- [GOAL OF THE EXERCISE]
Reproduce word for word every line of the entries below, from the line containing "scrapedData <- call" through the final line, and nothing else.
----- DATA TO USE -----
(** Modelled from the spec: the Summarization Adapter, the function
    [scrapeAndSummarize] that the component imports from
    [../services/blogService] and whose source is not among the files at
    hand.  Given a URL it makes one request and resolves to an object
    [{summary, urduSummary}], or raises; as any awaited call it may also
    never settle. *)
Definition SummarizationAdapter : Type := jsstring -> Outcome Scraped.t.

(** The platform and the services the component calls. *)
Record Env := {
  authority_states : jsstring -> jsstring -> option (option jsstring);
  encodeURIComponent : jsstring -> option jsstring; (* [None]: URIError *)
  fetch : jsstring -> Outcome Response;
  parseFromString : jsstring -> Document;
  scrapeAndSummarize : SummarizationAdapter
}.

(** ** Effects

    The handlers are event-driven: what they do is the sequence of calls
    they make on the platform, on the toast library and on the state
    setters of [useState].  A computation carries the events it has
    emitted so far and how it ended. *)

Inductive Event :=
| PreventDefault
| ToastError (msg : jsstring)
| ToastSuccess (msg : jsstring)
| ConsoleError (label : jsstring) (error : Thrown)
| NewURL (input : jsstring)
| Fetch (resource : jsstring)
| ResponseJson
| ScrapeAndSummarize (target : jsstring)
| SetIsLoading (b : bool)
| SetError (msg : jsstring)
| SetSummary (s : option Summary.t)
| ClipboardWriteText (text : jsstring).

Definition Async (A : Type) : Type := list Event * Outcome A.

Definition ret {A} (a : A) : Async A := ([], Returns a).

Definition bind {A B} (c : Async A) (k : A -> Async B) : Async B :=
  match c with
  | (l, Returns a) => let (l', o) := k a in (l ++ l', o)
  | (l, Throws t) => (l, Throws t)
  | (l, Pending) => (l, Pending)
  end.

Definition emit (e : Event) : Async unit := ([e], Returns tt).

(** A call on the platform: the event, then the call's outcome. *)
Definition call {A} (e : Event) (o : Outcome A) : Async A := ([e], o).

Definition throw {A} (t : Thrown) : Async A := ([], Throws t).

(** [try { body } catch (error) { handler }] *)
Definition try_catch {A} (body : Async A) (handler : Thrown -> Async A) : Async A :=
  match body with
  | (l, Throws t) => let (l', o) := handler t in (l ++ l', o)
  | _ => body
  end.

(** [try { body } finally { fin }]: the finalizer runs when the body has
    completed, normally or not; its own abrupt completion wins. *)
Definition try_finally {A} (body : Async A) (fin : Async unit) : Async A :=
  match body with
  | (l, Pending) => (l, Pending)
  | (l, o) =>
      let (l', o') := fin in
      (l ++ l', match o' with
                | Returns _ => o
                | Throws t => Throws t
                | Pending => Pending
                end)
  end.

Declare Scope async_scope.
Delimit Scope async_scope with async.
Notation "x <- c ;; k" := (bind c (fun x => k))
  (at level 100, c at next level, right associativity) : async_scope.
Notation "c ;; k" := (bind c (fun _ => k))
  (at level 100, right associativity) : async_scope.
Local Open Scope async_scope.

Definition log {A} (c : Async A) : list Event := fst c.
Definition outcome {A} (c : Async A) : Outcome A := snd c.

(** ** The component *)

(** The four [useState] variables of [BlogSummarizer]. *)
Record State := {
  url : jsstring;
  isLoading : bool;
  summary : option Summary.t;
  error : jsstring
}.

(** A setter call replaces its variable; every other event leaves the
    state alone.  The handler itself reads only [url], from the render it
    was created in; the setter calls take effect in the order they are
    made. *)
Definition apply_event (st : State) (e : Event) : State :=
  match e with
  | SetIsLoading b =>
      {| url := url st; isLoading := b; summary := summary st; error := error st |}
  | SetError m =>
      {| url := url st; isLoading := isLoading st; summary := summary st; error := m |}
  | SetSummary s =>
      {| url := url st; isLoading := isLoading st; summary := s; error := error st |}
  | _ => st
  end.

Definition replay (st : State) (l : list Event) : State := fold_left apply_event l st.

Definition is_network (e : Event) : bool :=
  match e with
  | Fetch _ | ResponseJson | ScrapeAndSummarize _ => true
  | _ => false
  end.

Definition is_setter (e : Event) : bool :=
  match e with
  | SetIsLoading _ | SetError _ | SetSummary _ => true
  | _ => false
  end.

Definition is_url_parse (e : Event) : bool :=
  match e with NewURL _ => true | _ => false end.

(** The specification's request state, read off the four variables the
    way the render does: the loading card is shown under [isLoading], the
    result cards under a non-null [summary], the alert under a non-empty
    [error]. *)
Inductive RequestState :=
| Idle
| Loading
| Success (r : Summary.t)
| Failed (message : jsstring).

Definition request_state (st : State) : RequestState :=
  if isLoading st then Loading
  else match summary st with
       | Some r => Success r
       | None => if truthy (error st) then Failed (error st) else Idle
       end.

Definition ToString (v : JsValue) : jsstring :=
  match v with
  | VUndefined => lit "undefined"
  | VNull => lit "null"
  | VString s => s
  | VObject => lit "[object Object]"
  | VOther image => image
  end.

(** [doc.querySelector('title')?.textContent] *)
Definition querySelector_title_textContent (doc : Document) : option jsstring :=
  hd_error (title_elements doc).

(** [x || 'Untitled'] on an optional string: the right operand when the
    left one is [undefined] or the empty string. *)
Definition or_default (x : option jsstring) (d : jsstring) : jsstring :=
  match x with
  | Some s => if truthy s then s else d
  | None => d
  end.

Definition proxy_prefix : jsstring := lit "https://api.allorigins.win/get?url=".

Arguments proxy_prefix : simpl never.
Arguments lit : simpl never.

Section Component.

Variable env : Env.

(** [new URL(string)] *)
Definition new_URL (s : jsstring) : option URLParser.URLRecord :=
  URLParser.parse (authority_states env) s.

Definition isValidUrl (s : jsstring) : Async bool :=
  try_catch
    (_ <- call (NewURL s)
            (match new_URL s with
             | Some u => Returns u
             | None => Throws (ErrorInstance (lit "Invalid URL"))
             end) ;;
     ret true)
    (fun _ => ret false).

(** [data.contents]: a [TypeError] on [null]; the message is the
    engine's and reaches only the console. *)
Definition get_contents (data : Json) : Async JsValue :=
  match data with
  | DataNull => throw (ErrorInstance (lit "Cannot read properties of null (reading 'contents')"))
  | Data c => ret c
  end.

Definition extractTitle (u : jsstring) : Async jsstring :=
  try_catch
    (q <- match encodeURIComponent env u with
          | Some q => ret q
          | None => throw (ErrorInstance (lit "URI malformed"))
          end ;;
     response <- call (Fetch (proxy_prefix ++ q)) (fetch env (proxy_prefix ++ q)) ;;
     data <- call ResponseJson (json response) ;;
     contents <- get_contents data ;;
     let doc := parseFromString env (ToString contents) in
     let title := or_default (querySelector_title_textContent doc) (lit "Untitled") in
     ret (trim title))
    (fun error =>
       emit (ConsoleError (lit "Error extracting title:") error) ;;
       ret (lit "Blog Post")).

(** The object literal [summaryData]. *)
Definition summaryData (u title : jsstring) (scrapedData : Scraped.t) : Summary.t :=
  {| Summary.url := u;
     Summary.title := title;
     Summary.summary := Scraped.summary scrapedData;
     Summary.urduSummary := Scraped.urduSummary scrapedData;
     Summary.wordCount := Z.of_nat (List.length (split SPACE (Scraped.summary scrapedData)));
     Summary.readingTime :=
       Math_ceil_div (Z.of_nat (List.length (split SPACE (Scraped.summary scrapedData)))) 200 |}.

(** [error instanceof Error ? error.message : 'Failed to process blog'] *)
Definition error_message (t : Thrown) : jsstring :=
  match t with
  | ErrorInstance message => message
  | NotAnError => lit "Failed to process blog"
  end.

(** The [try] block of [handleSubmit]. *)
Definition process (u : jsstring) : Async unit :=
  title <- extractTitle u ;;
  scrapedData <- call (ScrapeAndSummarize u) (scrapeAndSummarize env u) ;;
  emit (SetSummary (Some (summaryData u title scrapedData))) ;;
  emit (ToastSuccess (lit "Blog summarized successfully!")).

(** Its [catch] clause. *)
Definition on_error (error : Thrown) : Async unit :=
  emit (ConsoleError (lit "Error:") error) ;;
  emit (SetError (error_message error)) ;;
  emit (ToastError (lit "Failed to process blog")).

(** The whole [try]/[catch]/[finally] statement. *)
Definition attempt (u : jsstring) : Async unit :=
  try_finally
    (try_catch (process u) on_error)
    (emit (SetIsLoading false)).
-----
- [YOUR SOLUTION]
  scrapedData <- call (ScrapeAndSummarize u) (scrapeAndSummarize env u) ;;
  emit (SetSummary (Some (summaryData u title scrapedData))) ;;
  emit (ToastSuccess (lit "Blog summarized successfully!")).

(** Its [catch] clause. *)
Definition on_error (error : Thrown) : Async unit :=
  emit (ConsoleError (lit "Error:") error) ;;
  emit (SetError (error_message error)) ;;
  emit (ToastError (lit "Failed to process blog")).

(** The whole [try]/[catch]/[finally] statement. *)
Definition attempt (u : jsstring) : Async unit :=
  try_finally
    (try_catch (process u) on_error)
    (emit (SetIsLoading false)).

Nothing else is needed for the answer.